Local Chat AI
Privacy-first AI chatbot running entirely on local hardware. It utilizes a custom database for specialized, context-aware knowledge.
Overview
This project is a privacy-first AI chatbot running entirely on local hardware, currently utilizing the Qwen 2.5 32B model. It offers complete control over conversations alongside seamless document integration for highly personalized, context-aware responses. I originally built this to serve as an uncensored assistant for Capture The Flag (CTF) practice. By feeding it comprehensive writeups and step-by-step methodologies from completed boxes, the AI builds a custom knowledge base, allowing it to reproduce previous attack vectors and guide me through future challenges.
Key Features
- Local-First: All processing happens on local hardware; no cloud services required.
- Document Integration: RAG (Retrieval-Augmented Generation) for context-aware responses.
- Docker Containerized: Easy deployment and management.

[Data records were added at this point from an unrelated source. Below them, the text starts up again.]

Lemma removeFromDefault_cases (n : N) (i : string) (p : Permission) (o : Oracle)
    (h : list Event) :
  (exists r, r <> 0 /\
     removeFromDefault n i p o h = (r, [(RemoveInterfaceFromDefaultNetwork i p, r)])) \/
  (exists r, r <> 0 /\
     removeFromDefault n i p o h =
       (r, [(RemoveInterfaceFromDefaultNetwork i p, 0); (RemoveFallthrough i p, r)])) \/
  removeFromDefault n i p o h =
    (0, [(RemoveInterfaceFromDefaultNetwork i p, 0); (RemoveFallthrough i p, 0)]).
Proof.
  unfold removeFromDefault. run_step. case_ret; run_step.
  - case_ret; run_step.
    + right; right. reflexivity.
    + right; left. eauto.
  - left. eauto.
Qed.

Lemma addToDefault_failFast (n : N) (i : string) (p : Permission) (o : Oracle)
    (h : list Event) :
  failFast (addToDefault n i p o h).1 (addToDefault n i p o h).2.
Proof.
  destruct (addToDefault_cases n i p o h) as [(r & Hr & ->)|[(r & Hr & ->)| ->]];
    cbn [fst snd].
  - now apply failFast_call.
  - apply (failFast_seq [_] r [_]); now apply failFast_call.
  - apply (failFast_seq [_] 0 [_]); now apply failFast_call.
Qed.

Lemma removeFromDefault_failFast (n : N) (i : string) (p : Permission) (o : Oracle)
    (h : list Event) :
  failFast (removeFromDefault n i p o h).1 (removeFromDefault n i p o h).2.
Proof.
  destruct (removeFromDefault_cases n i p o h) as [(r & Hr & ->)|[(r & Hr & ->)| ->]];
    cbn [fst snd].
  - now apply failFast_call.
  - apply (failFast_seq [_] r [_]); now apply failFast_call.
  - apply (failFast_seq [_] 0 [_]); now apply failFast_call.
Qed.

Lemma modifyLoop_failFast (p : Permission) (s : PhysicalNetwork) (o : Oracle)
    (h : list Event) :
  failFast (modifyLoop p s o h).1 (modifyLoop p s o h).2.
Proof.
  apply (forInterfaces_rule failFast failFast_nil failFast_seq).
  intros i h' _. run_step. case_ret; run_step.
  - pose proof (invalidateRouteCache_events i o
                  (h' ++ [(ModifyPhysicalNetworkPermission (mNetId s) i (mPermission s) p
                             (mIsLocalNetwork s), 0)])) as Hr.
    destruct (invalidateRouteCache i o _) as [[] e]; cbn [fst snd] in *. run_step.
    rewrite app_nil_r. apply (failFast_seq [_]); [now apply failFast_call|].
    apply failFast_unchecked. eapply Forall_impl; [exact Hr|].
    intros [c r] Hc; cbn in *. unfold isChecked. rewrite Hc.
    now rewrite andb_false_r.
  - now apply failFast_call.
Qed.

- Multiple Models: Support for various LLM models through Ollama.
Technology Stack
- AnythingLLM: The interface and orchestration layer
- Ollama: Local LLM runtime
- Docker: Containerization for easy deployment
- Tailscale & SSH: Secure networking and tunneling
- RAG: Document embedding for contextual responses
Architecture & Implementation
This project presented a unique networking challenge because I wanted a specific architecture that didn't exhaust my personal server's resources. My solution was a distributed setup: I offloaded the heavy lifting to the university's Hopper server, utilizing its RTX 3090 to run Ollama as the main compute node.
Since I couldn't freely open ports to establish a direct connection between my personal server and the Hopper server, I engineered a workaround. I set up a persistent, background SSH tunnel between the two machines. Because they reside on the same network, this provides a stable and secure communication pipeline.
With the backend established, I run AnythingLLM via Docker on my personal server. I then use Tailscale to route the local web interface to my laptop, seamlessly linking all the devices. To feed the AI my CTF writeups, I set up an rsync pipeline from my laptop to my server. This creates a dedicated directory where I can simply drop files, which are then automatically ingested into AnythingLLM's knowledge base for the AI to reference.